The essential first step in this process is to gain a good understanding of the trends, challenges and disruptive forces impacting the sector. This allows for credible and compelling pathways to be envisioned that improve the sector at a systems-level while also reducing GHG emissions.
Canada’s road freight sector is large, including about 300,000 heavy duty vehicles that are either owned by companies moving their own goods, or by ‘for hire’ freight carriers. Demand in road freight has outstripped other sectors of the economy, growing by 97% between 1990 and 2016. Heavy duty diesel vehicle emissions are estimated to be about 47 Mt CO2e/year1, or about 157 t CO2e/vehicle/year. To reduce GHG emissions at a magnitude that is required to seriously address climate change, we need an alternative to fossil fuel-based diesel.
Changing the fuel supporting freight transport is a tall order, so defining a transition pathway would benefit from a deeper understanding of the system needing change in the hope of identifying possible synergies. The report documents the many challenges facing the freight sector today, including:
- Driver shortages, as younger people are not attracted to the sector2. Driver demand is expected to exceed supply by ~35,000 drivers by 20243;
- Poor load factors, resulting from empty back-hauls and less than optimal loads;
- Inefficiencies resulting from congestion, delays at loading/unloading docks or at border crossings, and restrictions on the hours that drivers can work per day;
- Accidents, frequently linked to driver fatigue or inadequate driver training;
- Air pollution and greenhouse gas emissions that are increasingly leading to cities, regions or countries announcing bans on either diesel or all internal combustion engines by 2030 or 20404;
- High operating costs, with labour and fuel costs accounting for over 50% of the total;
- A fragmented industry, resulting, in part, from too many companies and a culture of mistrust.

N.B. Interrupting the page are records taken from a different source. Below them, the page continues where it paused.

(* ===== verification/Vaddr.v ===== *)
(** threads/vaddr.h and threads/pte.h: virtual addresses, pages, and page table
    entries.  Addresses and entries are 32-bit numbers. *)
From S2P Require Import Prelude.
Local Open Scope Z_scope.

(** ** Addresses *)

Definition BITMASK (shift cnt : Z) : Z := Z.shiftl (Z.shiftl 1 cnt - 1) shift.
Definition PGBITS : Z := 12.
Definition PGSIZE : Z := 4096.
Definition PGMASK : Z := BITMASK 0 PGBITS.
Definition PHYS_BASE : Z := 0xc0000000.

Definition pg_ofs (va : Z) : Z := Z.land va PGMASK.
Definition pg_no (va : Z) : Z := Z.shiftr va PGBITS.
Definition pg_round_up (va : Z) : Z := Z.land (u32 (va + PGSIZE - 1)) (u32 (Z.lnot PGMASK)).
Definition pg_round_down (va : Z) : Z := Z.land va (u32 (Z.lnot PGMASK)).

Definition is_user_vaddr (vaddr : Z) : bool := vaddr <? PHYS_BASE.
Definition is_kernel_vaddr (vaddr : Z) : bool := PHYS_BASE <=? vaddr.

Definition ptov (paddr : Z) : outcome Z :=
  assert_that (paddr <? PHYS_BASE);; Ok (u32 (paddr + PHYS_BASE)).
Definition vtop (vaddr : Z) : outcome Z :=
  assert_that (is_kernel_vaddr vaddr);; Ok (u32 (vaddr - PHYS_BASE)).

(** ** Page directory and page table entries *)

Definition PTBITS : Z := 10.
Definition PTSHIFT : Z := PGBITS.
Definition PTMASK : Z := BITMASK PTSHIFT PTBITS.
Definition PDSHIFT : Z := PTSHIFT + PTBITS.

Definition pt_no (va : Z) : Z := Z.shiftr (Z.land va PTMASK) PTSHIFT.
Definition pd_no (va : Z) : Z := Z.shiftr va PDSHIFT.

Definition PTE_FLAGS : Z := 0x00000fff.
Definition PTE_ADDR : Z := 0xfffff000.
Definition PTE_P : Z := 0x1.
Definition PTE_W : Z := 0x2.
Definition PTE_U : Z := 0x4.
Definition PTE_A : Z := 0x20.
Definition PTE_D : Z := 0x40.

Definition pde_create (pt : Z) : outcome Z :=
  assert_that (pg_ofs pt =? 0);; p ← vtop pt; Ok (Z.lor (Z.lor (Z.lor p PTE_U) PTE_P) PTE_W).
Definition pde_get_pt (pde : Z) : outcome Z :=
  assert_that (negb (Z.land pde PTE_P =? 0));; ptov (Z.land pde PTE_ADDR).
Definition pte_create_kernel (page : Z) (writable : bool) : outcome Z :=
  assert_that (pg_ofs page =? 0);;
  p ← vtop page; Ok (Z.lor (Z.lor p PTE_P) (if writable then PTE_W else 0)).
Definition pte_create_user (page : Z) (writable : bool) : outcome Z :=
  e ← pte_create_kernel page writable; Ok (Z.lor e PTE_U).
Definition pte_get_page (pte : Z) : outcome Z := ptov (Z.land pte PTE_ADDR).

(** ** Arithmetic of pages *)

Definition is_addr (va : Z) : Prop := 0 ≤ va < 4294967296.

Lemma pg_ofs_eq va : pg_ofs va = va `mod` 4096.
Proof. unfold pg_ofs. change PGMASK with (Z.ones 12). by rewrite Z.land_ones. Qed.

Lemma pg_no_eq va : pg_no va = va / 4096.
Proof. unfold pg_no, PGBITS. by rewrite Z.shiftr_div_pow2. Qed.

Lemma land_high va : is_addr va → Z.land va 0xfffff000 = va - va `mod` 4096.
Proof.
  unfold is_addr. intros Hva. change 0xfffff000 with (Z.shiftl (Z.ones 20) 12).
  assert (va = Z.shiftl (va / 4096) 12 + va `mod` 4096) as E.
  { rewrite Z.shiftl_mul_pow2 by lia. change (2 ^ 12) with 4096. pose proof (Z.div_mod va 4096). lia. }
  apply Z.bits_inj'. intros i Hi. rewrite Z.land_spec.
  assert (va - va `mod` 4096 = Z.shiftl (va / 4096) 12) as -> by lia.
  destruct (Z.lt_ge_cases i 12).
  - by rewrite !Z.shiftl_spec_low, andb_false_r by lia.
  - rewrite !Z.shiftl_spec_high by lia. change 4096 with (2 ^ 12). rewrite Z.div_pow2_bits by lia.
    replace (i - 12 + 12) with i by lia. destruct (Z.lt_ge_cases (i - 12) 20).
    + rewrite Z.ones_spec_low by lia. apply andb_true_r.
    + rewrite Z.ones_spec_high, andb_false_r by lia. symmetry.
      destruct (decide (va = 0)) as [-> |]; [apply Z.bits_0 |].
      apply Z.bits_above_log2; [lia |]. apply Z.log2_lt_pow2; [lia |].
      apply Z.lt_le_trans with (2 ^ 32); [lia |]. apply Z.pow_le_mono_r; lia.
Qed.

Lemma pg_round_down_eq va : is_addr va → pg_round_down va = va - va `mod` 4096.
Proof. apply land_high. Qed.

Lemma pg_round_up_eq va : is_addr (va + 4095) → pg_round_up va = (va + 4095) / 4096 * 4096.
Proof.
  unfold is_addr. intros Hva. unfold pg_round_up, PGSIZE. replace (va + 4096 - 1) with (va + 4095) by lia.
  rewrite u32_id by lia. change (u32 (Z.lnot PGMASK)) with 0xfffff000. rewrite land_high by (unfold is_addr; lia).
  pose proof (Z.div_mod (va + 4095) 4096). lia.
Qed.

Lemma ptov_vtop va : PHYS_BASE ≤ va < 4294967296 → vtop va = Ok (va - PHYS_BASE) ∧ ptov (va - PHYS_BASE) = Ok va.
Proof.
  unfold PHYS_BASE. intros H. unfold vtop, ptov, is_kernel_vaddr, PHYS_BASE.
  destruct (Z.leb_spec 0xc0000000 va); [| lia]. destruct (Z.ltb_spec (va - 0xc0000000) 0xc0000000); [| lia].
  cbn [assert_that mbind outcome_bind]. split; f_equal; rewrite u32_id; lia.
Qed.

(** Setting flag bits of a page-aligned address keeps the address. *)
Lemma land_lor_page p f : 0 ≤ p → p `mod` 4096 = 0 → 0 ≤ f < 4096 →
  Z.land p f = 0 ∧ Z.lor p f = p + f.
Proof.
  intros Hp0 Hp Hf. assert (Z.land p f = 0) as E.
  { apply Z.bits_inj'. intros i Hi. rewrite Z.land_spec, Z.bits_0.
    pose proof (Z.div_mod p 4096 ltac:(lia)) as Ed. rewrite Hp, Z.add_0_r, Z.mul_comm in Ed.
    change 4096 with (2 ^ 12) in Ed. destruct (Z.lt_ge_cases i 12).
    - by rewrite Ed, Z.mul_pow2_bits_low.
    - destruct (decide (f = 0)) as [-> |]; [by rewrite Z.bits_0, andb_false_r |].
      rewrite (Z.bits_above_log2 f), andb_false_r; [done | lia |].
      apply Z.log2_lt_pow2; [lia |]. apply Z.lt_le_trans with (2 ^ 12); [lia |]. apply Z.pow_le_mono_r; lia. }
  split; [done |]. pose proof (Z.add_lor_land p f). lia.
Qed.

Many in the trucking industry are eager for change, and they watch with interest, or are working with companies developing innovations that could disrupt the sector and improve their competitiveness. These disruptive forces include:
- E-commerce, the buying and selling of goods though the internet, undermining traditional retail and increasing the movement of goods on trucks. This trend is expected to continue.
- Battery electric tractors (e.g. Tesla Semi), where the electricity supply is from the public grid;
- Hydrogen fuel cell electric hybrid tractors (e.g. Nikola motors), where the electricity is generated from hydrogen stored on board the vehicles;
- Autonomous, connected vehicles capable of platooning5 on major highways, or navigating routes without drivers;
- Collaborative Transportation Management (e.g. Uber Freight), that uses digital platforms to optimize loads and speed goods movement;
- Physical Internet6, a new, highly efficient supply chain logistics network where boxes are like bytes moving through the digital internet;
- Drones7, hyperloops8 and other innovative technologies for moving freight.
From the perspective of wanting to accelerate the transition to a low carbon economy, the electrification of the drivetrain with zero or very low carbon power sources (battery electric or hydrogen fuel cell electric) are the most important innovations on this list and are already highly compelling to many in the industry. They are attracted by the lower emissions, lower noise, fewer moving parts (lower maintenance) and greater torque that these vehicles promise.
“the freight transportation sector has a strong desire to be in charge of its destiny and the sector has the will to lead transformative change”
Nevertheless, to make electric drivetrains more compelling, they could be combined with other innovations, like vehicle autonomy -that should dramatically improve the economics and competitiveness of the freight carrier.
In doing the research for this report, we learned that the freight transportation sector has a strong desire to be in charge of its destiny and the sector has the will to lead transformative change, including the movement to a low carbon economy.
Transforming Freight is Bigger than the Freight Sector
It is also important to recognize that while the freight carriers may be the ‘key stakeholder’ in the freight sector’s shift to a low carbon economy, other industry and government sectors are essential in realizing transformative change in freight movement. As shown in Figure 2, these include the vehicle manufacturers, fuel or electricity providers, and infrastructure providers.
Clearly, to shift the freight sector to a low carbon economy, other major sectors will need to be considered if we are to define a credible, compelling and capable transition pathway that will achieve societal objectives.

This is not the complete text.